What to work on:
Write out, word for word, the part of the listing below that opens with the line containing "in_range l i = true -> is_Some (index l i)." and closes with the line containing "-> Prop) (ls", keeping both of those lines and adding no others.

= = = =

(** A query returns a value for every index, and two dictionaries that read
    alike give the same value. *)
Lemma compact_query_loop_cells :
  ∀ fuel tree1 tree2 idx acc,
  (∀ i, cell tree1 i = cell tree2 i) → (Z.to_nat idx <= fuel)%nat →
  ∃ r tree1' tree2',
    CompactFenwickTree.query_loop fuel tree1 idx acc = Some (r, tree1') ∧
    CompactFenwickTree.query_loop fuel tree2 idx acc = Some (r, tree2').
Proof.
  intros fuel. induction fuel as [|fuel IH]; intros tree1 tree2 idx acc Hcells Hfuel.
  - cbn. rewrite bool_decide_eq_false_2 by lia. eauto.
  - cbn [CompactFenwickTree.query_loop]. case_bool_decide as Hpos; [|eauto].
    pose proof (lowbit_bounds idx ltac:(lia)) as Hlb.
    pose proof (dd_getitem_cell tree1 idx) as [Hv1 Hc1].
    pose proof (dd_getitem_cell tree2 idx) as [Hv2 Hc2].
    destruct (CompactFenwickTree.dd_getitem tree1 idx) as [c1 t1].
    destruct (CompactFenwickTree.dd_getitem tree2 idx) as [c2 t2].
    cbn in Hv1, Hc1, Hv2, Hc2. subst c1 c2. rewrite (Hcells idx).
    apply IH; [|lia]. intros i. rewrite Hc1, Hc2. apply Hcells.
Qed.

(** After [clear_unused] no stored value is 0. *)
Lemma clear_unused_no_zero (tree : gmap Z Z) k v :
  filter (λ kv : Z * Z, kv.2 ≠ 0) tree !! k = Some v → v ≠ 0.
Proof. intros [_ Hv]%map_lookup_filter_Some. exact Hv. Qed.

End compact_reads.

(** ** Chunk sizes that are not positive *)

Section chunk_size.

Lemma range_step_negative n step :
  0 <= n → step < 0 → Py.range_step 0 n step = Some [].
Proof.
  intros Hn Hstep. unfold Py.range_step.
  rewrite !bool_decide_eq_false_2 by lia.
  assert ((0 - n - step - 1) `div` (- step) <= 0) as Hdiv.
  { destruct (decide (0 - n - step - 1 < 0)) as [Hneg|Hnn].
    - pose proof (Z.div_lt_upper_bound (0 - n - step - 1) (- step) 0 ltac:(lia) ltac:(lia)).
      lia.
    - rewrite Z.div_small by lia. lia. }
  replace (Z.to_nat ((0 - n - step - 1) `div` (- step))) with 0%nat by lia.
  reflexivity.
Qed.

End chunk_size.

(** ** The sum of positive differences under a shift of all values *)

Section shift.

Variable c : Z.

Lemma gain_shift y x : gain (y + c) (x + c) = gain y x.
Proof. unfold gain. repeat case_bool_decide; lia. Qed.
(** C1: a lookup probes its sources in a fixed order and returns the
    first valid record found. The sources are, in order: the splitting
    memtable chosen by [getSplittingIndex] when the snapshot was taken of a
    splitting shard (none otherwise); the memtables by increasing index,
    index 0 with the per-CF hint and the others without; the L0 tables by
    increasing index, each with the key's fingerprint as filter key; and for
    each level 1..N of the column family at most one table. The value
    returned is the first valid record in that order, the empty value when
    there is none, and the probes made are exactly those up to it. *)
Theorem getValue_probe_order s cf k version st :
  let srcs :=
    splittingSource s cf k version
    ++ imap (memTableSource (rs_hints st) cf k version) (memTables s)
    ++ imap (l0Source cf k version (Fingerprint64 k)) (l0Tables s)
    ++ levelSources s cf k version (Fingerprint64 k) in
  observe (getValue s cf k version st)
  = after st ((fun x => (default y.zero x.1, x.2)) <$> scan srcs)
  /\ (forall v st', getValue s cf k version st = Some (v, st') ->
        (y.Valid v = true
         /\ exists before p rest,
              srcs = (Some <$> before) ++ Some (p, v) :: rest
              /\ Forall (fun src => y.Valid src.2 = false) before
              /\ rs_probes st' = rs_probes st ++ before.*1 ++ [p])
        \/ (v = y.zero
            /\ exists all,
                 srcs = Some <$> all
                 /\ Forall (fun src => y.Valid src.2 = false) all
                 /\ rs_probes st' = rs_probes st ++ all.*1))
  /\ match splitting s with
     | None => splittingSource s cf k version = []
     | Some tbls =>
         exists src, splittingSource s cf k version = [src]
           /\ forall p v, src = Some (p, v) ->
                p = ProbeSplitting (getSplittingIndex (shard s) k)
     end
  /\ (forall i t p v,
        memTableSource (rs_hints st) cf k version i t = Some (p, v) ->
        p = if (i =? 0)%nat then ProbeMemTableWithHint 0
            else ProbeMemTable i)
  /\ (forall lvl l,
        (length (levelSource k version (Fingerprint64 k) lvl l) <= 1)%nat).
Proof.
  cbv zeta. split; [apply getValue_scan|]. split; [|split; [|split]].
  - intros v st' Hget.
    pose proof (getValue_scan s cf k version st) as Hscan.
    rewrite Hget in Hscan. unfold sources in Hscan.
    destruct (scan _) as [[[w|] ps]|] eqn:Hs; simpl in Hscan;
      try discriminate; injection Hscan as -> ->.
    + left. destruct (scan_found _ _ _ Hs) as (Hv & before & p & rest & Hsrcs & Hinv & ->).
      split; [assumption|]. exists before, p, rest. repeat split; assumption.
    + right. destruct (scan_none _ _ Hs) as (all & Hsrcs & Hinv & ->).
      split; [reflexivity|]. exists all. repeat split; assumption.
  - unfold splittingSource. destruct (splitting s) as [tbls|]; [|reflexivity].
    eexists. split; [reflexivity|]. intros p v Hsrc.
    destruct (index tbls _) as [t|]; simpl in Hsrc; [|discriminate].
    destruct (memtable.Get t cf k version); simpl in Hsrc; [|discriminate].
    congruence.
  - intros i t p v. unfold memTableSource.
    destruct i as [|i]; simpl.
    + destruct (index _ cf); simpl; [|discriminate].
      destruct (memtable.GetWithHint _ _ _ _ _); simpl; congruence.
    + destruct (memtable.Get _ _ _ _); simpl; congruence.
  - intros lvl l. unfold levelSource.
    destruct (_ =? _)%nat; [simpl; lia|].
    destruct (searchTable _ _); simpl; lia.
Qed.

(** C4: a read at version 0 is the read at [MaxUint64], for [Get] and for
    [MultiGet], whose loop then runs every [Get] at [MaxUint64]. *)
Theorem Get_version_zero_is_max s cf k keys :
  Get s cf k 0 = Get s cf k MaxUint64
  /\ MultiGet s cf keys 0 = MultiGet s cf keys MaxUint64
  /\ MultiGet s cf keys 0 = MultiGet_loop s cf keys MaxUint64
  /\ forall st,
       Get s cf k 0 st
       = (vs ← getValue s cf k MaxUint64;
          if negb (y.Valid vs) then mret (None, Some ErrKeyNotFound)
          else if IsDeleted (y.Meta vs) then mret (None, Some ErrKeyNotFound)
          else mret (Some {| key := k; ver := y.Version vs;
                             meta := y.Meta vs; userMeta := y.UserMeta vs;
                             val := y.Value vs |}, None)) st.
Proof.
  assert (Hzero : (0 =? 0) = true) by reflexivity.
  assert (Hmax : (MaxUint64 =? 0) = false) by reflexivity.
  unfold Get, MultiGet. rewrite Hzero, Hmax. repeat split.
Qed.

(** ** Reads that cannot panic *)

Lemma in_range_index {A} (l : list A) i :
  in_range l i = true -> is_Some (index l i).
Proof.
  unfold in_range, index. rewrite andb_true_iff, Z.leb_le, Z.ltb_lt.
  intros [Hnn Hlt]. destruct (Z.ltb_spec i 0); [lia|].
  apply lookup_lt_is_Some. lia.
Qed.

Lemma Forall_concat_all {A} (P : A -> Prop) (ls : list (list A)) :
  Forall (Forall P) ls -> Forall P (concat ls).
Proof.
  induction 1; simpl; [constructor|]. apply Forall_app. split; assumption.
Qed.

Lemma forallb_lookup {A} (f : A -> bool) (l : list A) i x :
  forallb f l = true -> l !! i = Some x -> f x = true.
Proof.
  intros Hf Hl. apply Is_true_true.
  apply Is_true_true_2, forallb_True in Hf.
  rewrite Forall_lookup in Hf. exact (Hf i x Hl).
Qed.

= = = =

Solved exercise:
  in_range l i = true -> is_Some (index l i).
Proof.
  unfold in_range, index. rewrite andb_true_iff, Z.leb_le, Z.ltb_lt.
  intros [Hnn Hlt]. destruct (Z.ltb_spec i 0); [lia|].
  apply lookup_lt_is_Some. lia.
Qed.

Lemma Forall_concat_all {A} (P : A -> Prop) (ls : list (list A)) :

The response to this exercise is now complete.